There are two classes generated by xml2cpp for this DTD: one representing a person, one representing the JPEG type. The person class looks much like before, as shown in Figure 5.3. Most of the class is similar to the previous version, with the added features that there is a "jpeg.h" file included, and several new methods for dealing with the new attribute.

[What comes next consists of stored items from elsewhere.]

(* ===== verification/TxCoord.v ===== *)
(** * pkg/kv/tx_coordinator.go: the client's side of two-phase commit

    A [TxHandle] collects reads and writes; [Commit] is split where it waits for
    the network: planning, collecting the answers of phase 1, recording the
    decision, and the answer to the caller.  [router.Resolve] is the parameter
    [resolve]; the answers of the network are arguments: an error text [Some e]
    of a response, or [None] when the call failed.  The requests are given as the
    participant receives them ([PrepareTx], [CommitTx], [AbortTx],
    [ResolveTxStatus] and [QueryTxDecision] of grpc.go unpack them). *)
From stdpp Require Import prelude gmap sorting strings.
From stdpp Require Import options.
From S2P Require Import Prelude Json KvApi ExpiryHeap Store Tx Topology.
Local Open Scope Z_scope.

Definition txCommitMaxRetries : nat := 5.

Record TxHandle := mkHandle {
  th_txID : string; th_readSet : gmap string ReadKey; th_writeSet : gmap string WriteKey;
  th_groups : gset Z; th_timeoutMs : Z }.

Definition Begin (txID : string) : TxHandle := mkHandle txID ∅ ∅ ∅ txDefaultTimeoutMs.

(** [clerkGet] on the response of [GetRoute]: value, version, expiry, error. *)
Definition clerkGet (resp : option (string * Z * Z * string)) : string * Z * Err :=
  match resp with
  | None => ("", 0, ErrWrongLeader)
  | Some (value, version, _, e) =>
      if decide (mapPBErr e = OK) then (value, version, OK) else ("", 0, mapPBErr e)
  end.

Section coordinator.
Variable resolve : string → Z.
(** The order in which Go ranges over a map, for its values. *)
Variables (worder : list WriteKey → list WriteKey) (rorder : list ReadKey → list ReadKey).

Definition th_Get (resp : option (string * Z * Z * string)) (key : string) (h : TxHandle)
    : TxHandle * (string * Z * Err) :=
  match th_writeSet h !! key with
  | Some wk => (h, (WriteKey_Value wk, WriteKey_Version wk, OK))
  | None =>
  match th_readSet h !! key with
  | Some rk => (h, (ReadKey_Value rk, ReadKey_ExpectedVersion rk, OK))
  | None =>
      let '(val, ver, e) := clerkGet resp in
      if decide (e = OK) then
        (mkHandle (th_txID h) (<[key := {| ReadKey_Key := key; ReadKey_Value := val; ReadKey_ExpectedVersion := ver |}]>
           (th_readSet h)) (th_writeSet h) (th_groups h) (th_timeoutMs h), (val, ver, OK))
      else (h, ("", 0, e))
  end end.

Definition add_group (key : string) (groups : gset Z) : gset Z :=
  let gid := resolve key in if decide (0 ≤ gid) then {[gid]} ∪ groups else groups.

Definition th_Put (key value : string) (expectedVersion : Z) (h : TxHandle) : TxHandle :=
  mkHandle (th_txID h) (th_readSet h)
    (<[key := {| WriteKey_Key := key; WriteKey_Value := value; WriteKey_Version := expectedVersion;
                 WriteKey_IsDelete := false |}]> (th_writeSet h))
    (add_group key (th_groups h)) (th_timeoutMs h).

Definition th_Delete (resp : option (string * Z * Z * string)) (key : string) (h : TxHandle) : TxHandle :=
  let '(version, reads) :=
    match th_readSet h !! key with
    | Some rk => (ReadKey_ExpectedVersion rk, th_readSet h)
    | None =>
        let '(_, ver, e) := clerkGet resp in
        if decide (e = OK) then
          (ver, <[key := {| ReadKey_Key := key; ReadKey_Value := ""; ReadKey_ExpectedVersion := ver |}]> (th_readSet h))
        else (0, th_readSet h)
    end in
  mkHandle (th_txID h) reads
    (<[key := {| WriteKey_Key := key; WriteKey_Value := ""; WriteKey_Version := version;
                 WriteKey_IsDelete := true |}]> (th_writeSet h))
    (add_group key (th_groups h)) (th_timeoutMs h).

(** Grouping the values of a map, in the order of the range. *)
Definition by_group {A} (key : A → string) (l : list A) : gmap Z (list A) :=
  foldl (λ m x, let gid := resolve (key x) in
                if decide (0 ≤ gid) then <[gid := default [] (m !! gid) ++ [x]]> m else m) ∅ l.
Definition values {A} (m : gmap string A) : list A := (map_to_list m).*2.
Definition groupWriteKeys (h : TxHandle) : gmap Z (list WriteKey) := by_group WriteKey_Key (worder (values (th_writeSet h))).
Definition groupReadKeys (h : TxHandle) : gmap Z (list ReadKey) := by_group ReadKey_Key (rorder (values (th_readSet h))).

Definition group_total {A} (m : gmap Z (list A)) : nat := map_fold (λ _ l n, (length l + n)%nat) 0%nat m.

(** ** Commit: planning *)

Inductive tx_plan :=
  | PlanReturn (e : Err)
  | Plan (allGroups : list Z) (writes : gmap Z (list WriteKey)) (reads : gmap Z (list ReadKey)).

Definition Commit_plan (h : TxHandle) : tx_plan :=
  let writeKeysByGroup := groupWriteKeys h in
  let readKeysByGroup := groupReadKeys h in
  if bool_decide (group_total writeKeysByGroup < size (th_writeSet h))%nat then PlanReturn ErrWrongGroup
  else
    let allGroups := sort_ints (elements (th_groups h ∪ dom readKeysByGroup)) in
    if decide (allGroups = []) then PlanReturn OK
    else Plan allGroups writeKeysByGroup readKeysByGroup.

(** Group ids travel as int32. *)
Definition int32Slice (l : list Z) : list Z := wrapS32 <$> l.
(** The value of a read does not travel. *)
Definition readKeysToProto (l : list ReadKey) : list ReadKey :=
  (λ k, {| ReadKey_Key := ReadKey_Key k; ReadKey_Value := ""; ReadKey_ExpectedVersion := ReadKey_ExpectedVersion k |}) <$> l.

Definition prepare_request (h : TxHandle) (allGroups : list Z) (writes : gmap Z (list WriteKey))
    (reads : gmap Z (list ReadKey)) (gid : Z) : PrepareTxArgs :=
  {| PrepareTxArgs_TxID := th_txID h; PrepareTxArgs_ReadKeys := readKeysToProto (default [] (reads !! gid));
     PrepareTxArgs_WriteKeys := default [] (writes !! gid); PrepareTxArgs_TimeoutMs := th_timeoutMs h;
     PrepareTxArgs_CoordinatorGroupID := wrapS32 (default 0 (head allGroups));
     PrepareTxArgs_ParticipantGroupIDs := int32Slice allGroups |}.

(** ** Commit: the answers of phase 1, in the order in which they arrive *)

Definition Commit_collect (results : list (Z * option string)) : gset Z * option Err :=
  foldl (λ '(prepared, firstErr) '(gid, res),
    match res with
    | None => (prepared, Some ErrTxConflict)
    | Some e => if decide (e ≠ errReply OK) then (prepared, Some (mapPBErr e)) else ({[gid]} ∪ prepared, firstErr)
    end) (∅, None) results.
(** Whether the transaction is to be committed. *)
Definition Commit_decide (allGroups : list Z) (prepared : gset Z) : bool :=
  negb (bool_decide (size prepared < length allGroups)%nat).

(** [persistDecision]: the request to the coordinator group, and the result. *)
Definition decision_request (txID : string) (allGroups : list Z) (commit : bool) (writes : gmap Z (list WriteKey))
    : RecordTxDecisionArgs :=
  {| RecordTxDecisionArgs_TxID := txID;
     RecordTxDecisionArgs_Decision := if commit then TxStatusCommitted else TxStatusAborted;
     RecordTxDecisionArgs_ParticipantGroupIDs := int32Slice allGroups;
     RecordTxDecisionArgs_WriteKeys := if commit then worder (concat (map_to_list writes).*2) else [] |}.
Definition persistDecision (resp : option string) : Err :=
  if decide (resp = Some (errReply OK)) then OK else ErrTxTimeout.

(** What [Commit] returns; with [OK] of [persistDecision] phase 2 starts. *)
Definition Commit_return (commit : bool) (persisted : Err) (firstErr : option Err) : Err :=
  if decide (persisted ≠ OK) then ErrTxTimeout
  else if commit then OK else default ErrTxConflict firstErr.

(** ** Phase 2 *)

(** The attempts for one group: [resp i] is the answer to attempt [i]. *)
Fixpoint commit_attempts (n i : nat) (resp : nat → option string) : Err :=
  match n with
  | O => ErrTxTimeout
  | S n =>
      if decide (resp i = Some (errReply OK)) then OK
      else if decide (resp i = Some (errReply ErrTxConflict)) then ErrTxConflict
      else commit_attempts n (S i) resp
  end.
(** The first error in the order in which the groups finish. *)
Definition parallelCommit (results : list Err) : Err :=
  match filter (λ e, e ≠ OK) results with e :: _ => e | [] => OK end.
(** The rounds until all groups have committed: the number of the last round. *)
Fixpoint retryCommitInBackground (fuel attempt : nat) (round : nat → list Err) : option nat :=
  match fuel with
  | O => None
  | S fuel => if decide (parallelCommit (round attempt) = OK) then Some attempt
              else retryCommitInBackground fuel (S attempt) round
  end.

(** The same rounds for a transaction found committed by a restarted
    coordinator ([SetRouterAndRecover] of tx.go). *)
Definition retryCommitForRecoveredTx (fuel : nat) (round : nat → list Err) : option nat :=
  retryCommitInBackground fuel 0 round.

(** ** Recovery by a client *)

Record status_response := { sr_Status : string; sr_Coordinator : Z; sr_Participants : list Z }.
(** [ResolveTxStatus] of grpc.go. *)
Definition resolve_response (r : ResolveTxStatusReply) : status_response :=
  {| sr_Status := if decide (ResolveTxStatusReply_Status r = TxStatusPrepared) then "PREPARED"
                  else if decide (ResolveTxStatusReply_Status r = TxStatusCommitted) then "COMMITTED"
                  else if decide (ResolveTxStatusReply_Status r = TxStatusAborted) then "ABORTED"
                  else "NOT_FOUND";
     sr_Coordinator := wrapS32 (ResolveTxStatusReply_CoordinatorGroupID r);
     sr_Participants := int32Slice (ResolveTxStatusReply_ParticipantGroupIDs r) |}.

(** [RecoverTransaction] up to the broadcast: an error, a question to the
    coordinator group, or the groups and the outcome to broadcast. *)
Inductive recover_next :=
  | RecoverErr (e : Err)
  | RecoverAsk (coordinator : Z)
  | RecoverBroadcast (groups : list Z) (commit : bool).
Definition recover_participant (participantGroupID : Z) (resp : option status_response) : recover_next :=
  match resp with
  | None => RecoverErr ErrTxTimeout
  | Some p =>
      if decide (sr_Status p = "COMMITTED" ∨ sr_Status p = "ABORTED") then
        RecoverBroadcast (if decide (sr_Participants p = []) then [participantGroupID] else sr_Participants p)
          (bool_decide (sr_Status p = "COMMITTED"))
      else if decide (sr_Status p = "PREPARED") then RecoverAsk (sr_Coordinator p)
      else RecoverErr ErrTxTimeout
  end.
Definition recover_coordinator (participant : status_response) (resp : option status_response) : recover_next :=
  match resp with
  | None => RecoverErr ErrTxTimeout
  | Some d =>
      let groups := if decide (sr_Participants d = []) then sr_Participants participant else sr_Participants d in
      if decide (sr_Status d = "COMMITTED") then RecoverBroadcast groups true
      else if decide (sr_Status d = "ABORTED") then RecoverBroadcast groups false
      else RecoverErr ErrTxTimeout
  end.

(** [recoverBroadcast]: an answer is an error of the call or the error text of
    a response. *)
Fixpoint broadcast_attempts (n i : nat) (resp : nat → string + string) : bool :=
  match n with
  | O => false
  | S n =>
      match resp i with
      | inr e => if decide (e = errReply OK) then true
                 else if Contains e (errReply ErrTxConflict) then false
                 else broadcast_attempts n (S i) resp
      | inl e => if Contains e (errReply ErrTxConflict) then false else broadcast_attempts n (S i) resp
      end
  end.
Definition recoverBroadcast (groups : list Z) (resp : Z → nat → string + string) : Err :=
  if forallb (λ gid, broadcast_attempts txCommitMaxRetries 0 (resp gid)) groups then OK
  else ErrTxTimeout.

(** ** Rollback *)
Definition Rollback_groups (h : TxHandle) : list Z :=
  sort_ints (elements (th_groups h ∪ dom (groupReadKeys h))).
End coordinator.

(** ** [QueryTxDecision] of grpc.go, on the records of a replica *)

Definition txStatusToString (status : TxStatus) : string :=
  if decide (status = TxStatusCommitted) then "COMMITTED"
  else if decide (status = TxStatusAborted) then "ABORTED" else "UNKNOWN".
Definition QueryTxDecision {DB} `{Badger DB} (s : Store DB) (txID : string) : string :=
  match GetTxRecord s (txDecisionPrefix +:+ txID) with
  | None => txStatusToString TxStatusUnknown
  | Some decision =>
      match unmarshal_decision decision with
      | None => txStatusToString TxStatusUnknown
      | Some rec => txStatusToString (dr_Decision rec)
      end
  end.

=============================================================
Figure 5.3 Partial Person Class Declaration -- parts deleted for clarity
=============================================================

#ifndef PERSON_H
#define PERSON_H

#include        "jpeg.h"
#include        <string>

#include        "npf_element.h"

class person : public virtual NPFElement
{
  public:

        string getNotationDecls(set<NPFBinary*> &setBinaryEntity);

        jpeg*& getImage() {return m_pjpegImage;}
        void  setImage(const string & jpegImage)
         {	
	 	if (m_pjpegImage == 0) m_pjpegImage = new jpeg;
                m_pjpegImage->readFile(jpegImage);
	}
        void setImage(jpeg *pjpegImage)
        {	
		if (m_pjpegImage != 0) delete m_pjpegImage;
          	m_pjpegImage = pjpegImage;
	}

  protected:

        jpeg*   m_pjpegImage;
        int     m_nAge;
        string  m_strFirstName;
        string  m_strLastName;
        string  m_strMiddleInitial;

};

#endif

=============================================================
Note that the entity attribute is represented by a pointer to an object of type "jpeg" -- this is based on the notion that binary objects are generally going to be large and we don't want to reserve any space for them if we don't need them. Also, when we have multiple copies of the same entity we want to have all the pointers pointing to the same object, which would not be possible if entity attributes were held by value.

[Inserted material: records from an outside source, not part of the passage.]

Lemma plan_groups h : (∀ l, rorder l ≡ₚ l) → handle_wf resolve h → ∀ g,
  g ∈ sort_ints (elements (th_groups h ∪ dom (groupReadKeys resolve rorder h))) ↔
  0 ≤ g ∧ ∃ k, resolve k = g ∧ k ∈ dom (th_writeSet h) ∪ dom (th_readSet h).
Proof.
  intros Hr [Hwf Hrf Hg] g. rewrite sort_ints_perm, elem_of_elements, elem_of_union. unfold groupReadKeys.
  rewrite by_group_dom. setoid_rewrite Hr. setoid_rewrite values_elem. split.
  - intros [Hin|(rk & [k Hk] & <- & ?)].
    + destruct (Hg g Hin) as (? & k & wk & Hk & ?). split; [done|]. exists k. split; [done|].
      apply elem_of_union_l. by eapply elem_of_dom_2.
    + split; [done|]. exists k. rewrite (Hrf _ _ Hk). split; [done|]. apply elem_of_union_r. by eapply elem_of_dom_2.
  - intros (? & k & <- & [[wk Hk]%elem_of_dom|[rk Hk]%elem_of_dom]%elem_of_union).
    + left. by apply (Hwf _ _ Hk).
    + right. exists rk. rewrite (Hrf _ _ Hk). eauto.
Qed.

Definition request_exact (h : TxHandle) (g : Z) (req : PrepareTxArgs) : Prop :=
  NoDup (WriteKey_Key <$> PrepareTxArgs_WriteKeys req) ∧ NoDup (ReadKey_Key <$> PrepareTxArgs_ReadKeys req) ∧
  (∀ wk, wk ∈ PrepareTxArgs_WriteKeys req ↔
     th_writeSet h !! WriteKey_Key wk = Some wk ∧ resolve (WriteKey_Key wk) = g) ∧
  (∀ rk, rk ∈ PrepareTxArgs_ReadKeys req ↔
     ∃ rk', th_readSet h !! ReadKey_Key rk' = Some rk' ∧ resolve (ReadKey_Key rk') = g ∧ rk = sent_read rk').

Lemma plan_requests h gs g : (∀ l, worder l ≡ₚ l) → (∀ l, rorder l ≡ₚ l) → handle_wf resolve h → 0 ≤ g →
  request_exact h g (prepare_request h gs (groupWriteKeys resolve worder h) (groupReadKeys resolve rorder h) g).
Proof.
  intros Hw Hr [Hwf Hrf _] Hg0.
  assert (map_Forall (λ k wk, WriteKey_Key wk = k) (th_writeSet h)) as Hwk by (intros ?? Hk; by apply (Hwf _ _ Hk)).
  destruct (grouped_map resolve WriteKey_Key (th_writeSet h) (worder (values (th_writeSet h))) g Hwk (Hw _)) as [Hnw Hew].
  destruct (grouped_map resolve ReadKey_Key (th_readSet h) (rorder (values (th_readSet h))) g Hrf (Hr _)) as [Hnr Her].
  unfold request_exact. cbn [prepare_request PrepareTxArgs_WriteKeys PrepareTxArgs_ReadKeys]. split_and!; [exact Hnw| | |].
  - unfold readKeysToProto. rewrite <-list_fmap_compose. exact Hnr.
  - intros wk. rewrite (Hew wk). naive_solver.
  - intros rk. unfold readKeysToProto. rewrite list_elem_of_fmap. split.
    + intros (rk' & -> & (? & ? & ?)%Her). eauto.
    + intros (rk' & ? & ? & ->). exists rk'. split; [done|]. by apply Her.
Qed.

The set and get methods for the entity attribute have the type stripped off of their names as usual, and there is also an extra set method that takes a string rather than a pointer to a jpeg. This method causes a new object to be allocated if required, and tries to read its data from the file named in the argument. The other set method sets the pointer directly, and if there is already one allocated it is deleted.

The get method returns a reference to the pointer, so it can be modified if necessary without deleting the existing pointer.

Part of the implementation for the class is shown in Figure 5.4 -- the most important features are the handling of the binary data object in the addAttribute() and toXML() methods, and the getNotationDecls() method for handling the document prolog.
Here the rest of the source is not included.